Meng, De-Chuan, Chen, Guo-Qiang, De-Chuan Meng, Guo-Qiang Chen

Abstract

Microbial polyhydroxyalkanoates (PHA) are a family of biodegradable and biocompatible polyesters which have been extensively studied using synthetic biology and metabolic engineering methods for improving production and for widening its diversity. Synthetic biology has allowed PHA to become composition controllable random copolymers, homopolymers, and block copolymers. Recent developments showed that it is possible to establish a microbial platform for producing not only random copolymers with controllable monomers and their ratios but also structurally defined homopolymers and block copolymers. This was achieved by engineering the genome of Pseudomonas putida or Pseudomonas entomophiles to weaken the β-oxidation and in situ fatty acid synthesis pathways, so that a fatty acid fed to the bacteria maintains its original chain length and structures when incorporated into the PHA chains.
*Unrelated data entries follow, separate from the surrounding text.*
(* ===== verification/JsonDecode.v ===== *)
(** * Decoding JSON into structs

    What [json.Unmarshal] does with a target struct: members are matched under
    case folding, unknown ones ignored, [null] leaves a field as it is, a value
    of another type makes the call fail.  A slice is filled from its first
    element on; the elements already in its backing array are decoded into. *)

From S2P Require Export ProbeCodec.

Definition decode_bool (old : bool) (v : json) : option bool :=
  match v with JNull => Some old | JBool b => Some b | _ => None end.

(** A pointer to an integer. *)
Definition decode_int_ptr (old : option Z) (v : json) : option (option Z) :=
  match v with
  | JNull => Some None
  | JNum lit => match ParseInt lit with Ok z => Some (Some z) | Err _ => None end
  | _ => None
  end.

Section Struct.
Context {A : Type} (member : A -> string -> json -> option A).

Fixpoint decode_fields (a : A) (ms : list (string * (string * json))) : option A :=
  match ms with
  | [] => Some a
  | (key, (_, v)) :: ms => a ← member a key v; decode_fields a ms
  end.

Definition decode_struct (a : A) (v : json) : option A :=
  match v with JNull => Some a | JObj ms => decode_fields a ms | _ => None end.

(** [json.Unmarshal(body, &a)] *)
Definition Unmarshal (a : A) (body : string) : option A := v ← parse_json body; decode_struct a v.
End Struct.

(** A slice: the elements of its backing array and its length. *)
Record slice (A : Type) : Type := mkSlice { backing : list A; used : nat }.
Arguments mkSlice {A} backing used.
Arguments backing {A} _.
Arguments used {A} _.
Definition nil_slice {A} : slice A := mkSlice [] 0.
Definition slice_elems {A} (s : slice A) : list A := take (used s) (backing s).

Section Slice.
Context {A : Type} (elem : A -> json -> option A) (zero : A).

Fixpoint decode_elems (old : list A) (vs : list json) : option (list A) :=
  match vs with
  | [] => Some []
  | v :: vs =>
      a ← elem (hd zero old) v;
      rest ← decode_elems (tl old) vs;
      Some (a :: rest)
  end.

Definition decode_slice (s : slice A) (v : json) : option (slice A) :=
  match v with
  | JNull => Some nil_slice
  | JArr [] => Some nil_slice
  | JArr vs =>
      l ← decode_elems (backing s) vs;
      Some (mkSlice (l ++ drop (length l) (backing s)) (length l))
  | _ => None
  end.
End Slice.

(** ** Lemmas *)
Lemma decode_elems_length {A} (elem : A -> json -> option A) zero vs : forall old l,
  decode_elems elem zero old vs = Some l -> length l = length vs.
Proof.
  induction vs as [|v vs IH]; intros old l; cbn [decode_elems]; [by intros [= <-]|].
  intros (a & _ & (rest & Hr & [= <-])%bind_Some)%bind_Some. cbn. by rewrite (IH _ _ Hr).
Qed.

Lemma decode_slice_fresh {A} (elem : A -> json -> option A) zero vs l :
  decode_elems elem zero [] vs = Some l ->
  slice_elems <$> decode_slice elem zero nil_slice (JArr vs) = Some l.
Proof.
  intros H. destruct vs as [|v vs]; [cbn in H |- *; by injection H as <-|].
  unfold decode_slice. cbn [backing nil_slice]. rewrite H. cbn [mbind option_bind fmap option_fmap option_map].
  unfold slice_elems. cbn [backing used]. by rewrite take_app_length.
Qed.

(** Decoding into a fresh slice decodes every element on its own. *)
Lemma decode_elems_fresh {A} (elem : A -> json -> option A) zero vs :
  decode_elems elem zero [] vs = mapM (elem zero) vs.
Proof.
  induction vs as [|v vs IH]; [done|]. cbn [decode_elems hd tl mapM]. destruct (elem zero v) as [a|]; [|done].
  cbn [mbind option_bind]. rewrite IH. by destruct (mapM (elem zero) vs).
Qed.

(** ** Strings survive quoting and unquoting *)
Definition ascii_byte (c : ascii) : bool := byte_val c <? 128.

(** The text one byte is quoted as is unquoted in one step. *)
Definition quoted_byte (c : ascii) : string := if json_safe c then String c "" else escape_byte c.

Lemma unquote_step c n rest : ascii_byte c = true ->
  unquote_fuel (S n) (quoted_byte c +:+ rest) = String c (unquote_fuel n rest).
Proof.
  destruct c as [[] [] [] [] [] [] [] []]; intros H; try (by vm_compute in H); reflexivity.
Qed.

(** [utf8.ValidString]: a sequence of UTF-8 encodings. *)
Fixpoint valid_utf8_fuel (n : nat) (s : string) : bool :=
  match s with
  | EmptyString => true
  | _ =>
      match n, utf8_size s with
      | S n, Some k => valid_utf8_fuel n (str_drop k s)
      | _, _ => false
      end
  end.
Definition valid_utf8 (s : string) : bool := valid_utf8_fuel (String.length s) s.

(** An encoding is recognised wherever it stands, and has the length it names. *)
Lemma utf8_size_take s k t : utf8_size s = Some k ->
  str_take k s +:+ str_drop k s = s /\ utf8_size (str_take k s +:+ t) = Some k /\
  str_take k (str_take k s +:+ t) = str_take k s /\ str_drop k (str_take k s +:+ t) = t /\
  (1 <= k <= 4)%nat /\ String.length (str_take k s) = k.
Proof.
  intros H. pose proof H as H0. unfold utf8_size in H. cbv zeta in H. destruct s as [|a r]; [done|].
  assert (forall k', k = k' -> (1 <= k' <= 4)%nat -> str_take k' (String a r) +:+ str_drop k' (String a r) = String a r ->
    (forall t, utf8_size (str_take k' (String a r) +:+ t) = Some k') ->
    str_take k' (str_take k' (String a r) +:+ t) = str_take k' (String a r) ->
    str_drop k' (str_take k' (String a r) +:+ t) = t -> String.length (str_take k' (String a r)) = k' ->
    str_take k (String a r) +:+ str_drop k (String a r) = String a r /\ utf8_size (str_take k (String a r) +:+ t) = Some k /\
    str_take k (str_take k (String a r) +:+ t) = str_take k (String a r) /\
    str_drop k (str_take k (String a r) +:+ t) = t /\
    (1 <= k <= 4)%nat /\ String.length (str_take k (String a r)) = k) as Hdone by (intros k' ->; intros; repeat (split; [done || auto|]); done).
  destruct (byte_val a <? 128) eqn:E1.
  { injection H as <-. apply (Hdone 1%nat); try done; try lia. intros t'.
    change (utf8_size (String a t') = Some 1%nat). unfold utf8_size.
    cbv beta iota zeta. by rewrite E1. }
  destruct ((194 <=? byte_val a) && (byte_val a <=? 223)) eqn:E2.
  { destruct r as [|b r]; [done|]. destruct ((128 <=? byte_val b) && (byte_val b <=? 191)) eqn:E5; [|done].
    injection H as <-. apply (Hdone 2%nat); try done; try lia. intros t'.
    change (utf8_size (String a (String b t')) = Some 2%nat). unfold utf8_size.
    cbv beta iota zeta. by rewrite E1, E2, E5. }
  destruct ((224 <=? byte_val a) && (byte_val a <=? 239)) eqn:E3.
  { destruct r as [|b [|c r]]; try done. destruct (_ && (_ && _)) eqn:E5 in H; [|done].
    injection H as <-. apply (Hdone 3%nat); try done; try lia. intros t'.
    change (utf8_size (String a (String b (String c t'))) = Some 3%nat). unfold utf8_size.
    cbv beta iota zeta. by rewrite E1, E2, E3, E5. }
  destruct ((240 <=? byte_val a) && (byte_val a <=? 244)) eqn:E4; [|done].
  destruct r as [|b [|c [|e r]]]; try done. destruct (_ && (_ && _) && (_ && _)) eqn:E5 in H; [|done].
  injection H as <-. by apply (Hdone 4%nat); try lia.
Qed.

Lemma line_sep_size s e k : line_sep s = Some e -> utf8_size s = Some k ->
  k = 3%nat /\ String.length e = 6%nat /\ forall n t, unquote_fuel (S n) (e +:+ t) = str_take 3 s +:+ unquote_fuel n t.
Proof.
  unfold line_sep. intros H Hk.
  destruct (strip_prefix (bytes [226; 128; 168]) s) as [r|] eqn:E1.
  - apply strip_prefix_Some in E1 as ->. injection H as <-. cbn in Hk. injection Hk as <-. split; [done|]. split; [done|]. by intros n t.
  - destruct (strip_prefix (bytes [226; 128; 169]) s) as [r|] eqn:E2; [|done].
    apply strip_prefix_Some in E2 as ->. injection H as <-. cbn in Hk. injection Hk as <-. split; [done|]. split; [done|]. by intros n t.
Qed.

Lemma quoted_byte_length c : (1 <= String.length (quoted_byte c))%nat.
Proof. destruct c as [[] [] [] [] [] [] [] []]; vm_compute; lia. Qed.

(** One rune: quoted to at least as many bytes, and unquoted in one step. *)
Lemma unquote_quote_fuel m : forall s q, valid_utf8_fuel m s = true -> (String.length s <= q)%nat ->
  (String.length s <= String.length (quote_fuel q s))%nat /\
  forall n, (String.length s <= n)%nat -> unquote_fuel n (quote_fuel q s) = s.
Proof.
  induction m as [|m IH]; intros [|c r] q Hv Hq; try done.
  1-2: split; [simpl; lia|]; intros n _; by destruct q, n.
  destruct q as [|q]; [simpl in Hq; lia|]. cbn [valid_utf8_fuel] in Hv.
  destruct (utf8_size (String c r)) as [k|] eqn:Hk; [|done].
  pose proof (fun t => utf8_size_take _ k t Hk) as Ht. destruct (Ht "") as (Hcat & _ & _ & _ & Hk4 & Hlen).
  assert (String.length (String c r) = k + String.length (str_drop k (String c r)))%nat as Hl
    by (rewrite <- Hcat at 1; by rewrite length_app_str, Hlen).
  destruct (IH (str_drop k (String c r)) q Hv ltac:(lia)) as [IHl IHn]. cbn [quote_fuel]. rewrite Hk.
  destruct (byte_val c <? 128) eqn:Ec.
  - assert (k = 1%nat) as -> by (cbn in Hk; rewrite Ec in Hk; by injection Hk). cbn [str_drop] in *.
    fold (quoted_byte c). rewrite length_app_str. pose proof (quoted_byte_length c). split; [lia|].
    intros [|n] Hn; [simpl in Hn; lia|]. rewrite unquote_step by done. rewrite IHn by (simpl in Hn; lia). done.
  - destruct (line_sep (String c r)) as [e|] eqn:El; rewrite length_app_str.
    + destruct (line_sep_size _ _ _ El Hk) as (-> & Hel & Hun). split; [lia|].
      intros [|n] Hn; [simpl in Hn; lia|]. rewrite Hun, IHn by lia. exact Hcat.
    + split; [lia|]. intros [|n] Hn; [simpl in Hn; lia|].
      destruct (Ht (quote_fuel q (str_drop k (String c r)))) as (_ & Hs & Htk & Hd & _).
      assert (exists x, str_take k (String c r) = String c x) as [x Ex] by (destruct k; [lia|by eexists]).
      assert (forall text, utf8_size text = Some k -> (exists y, text = String c y) ->
        unquote_fuel (S n) text = str_take k text +:+ unquote_fuel n (str_drop k text)) as Hstep.
      { intros text Hsz [y ->]. cbn [unquote_fuel]. destruct (Z.eqb_spec (byte_val c) 92) as [E92|]; [|by rewrite Hsz].
        rewrite E92 in Ec. done. }
      rewrite Hstep; [|done|rewrite Ex; by eexists]. rewrite Htk, Hd, IHn by lia. exact Hcat.
Qed.

(** Every valid text survives quoting and unquoting. *)
Lemma unquote_quote s : valid_utf8 s = true -> unquote (quote_fuel (String.length s) s) = s.
Proof. intros Hs. destruct (unquote_quote_fuel _ s (String.length s) Hs (le_n _)) as [Hl H]. by apply H. Qed.

Lemma decode_quoted old s : valid_utf8 s = true ->
  decode_string old (JStr (quote_fuel (String.length s) s)) = Some s.
Proof. intros Hs. cbn [decode_string]. by rewrite unquote_quote. Qed.

Lemma decode_Itoa old z : in_i64 z -> decode_int64 old (JNum (Itoa z)) = Some z.
Proof. intros Hz. cbn [decode_int64]. by rewrite ParseInt_Itoa. Qed.

(** Members with plain keys. *)
Lemma member_string key s k : str_forall json_safe key = true ->
  member_ok k (key, (json_string s, JStr (quote_fuel (String.length s) s))).
Proof. intros Hk. split; [by apply chunk_safe|apply encodes_string]. Qed.
Lemma member_int key z k : str_forall json_safe key = true -> member_ok k (key, (Itoa z, JNum (Itoa z))).
Proof. intros Hk. split; [by apply chunk_safe|apply encodes_int]. Qed.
The engineered bacterium allows functional groups in a fatty acid to be introduced into PHA, forming functional PHA, which, upon grafting, generates endless PHA variety. Recombinant Escherichia coli also succeeded in producing efficiently poly(3-hydroxypropionate) or P3HP, the strongest member of PHA. Synthesis pathways of P3HP and its copolymer P3HB3HP of 3-hydroxybutyrate and 3-hydroxypropionate were assembled respectively to allow their synthesis from glucose. CRISPRi was also successfully used to manipulate simultaneously multiple genes and control metabolic flux in E. coli to obtain a series of copolymer P3HB4HB of 3-hydroxybutyrate (3HB) and 4-hydroxybutyrate (4HB). The bacterial shapes were successfully engineered for enhanced PHA accumulation.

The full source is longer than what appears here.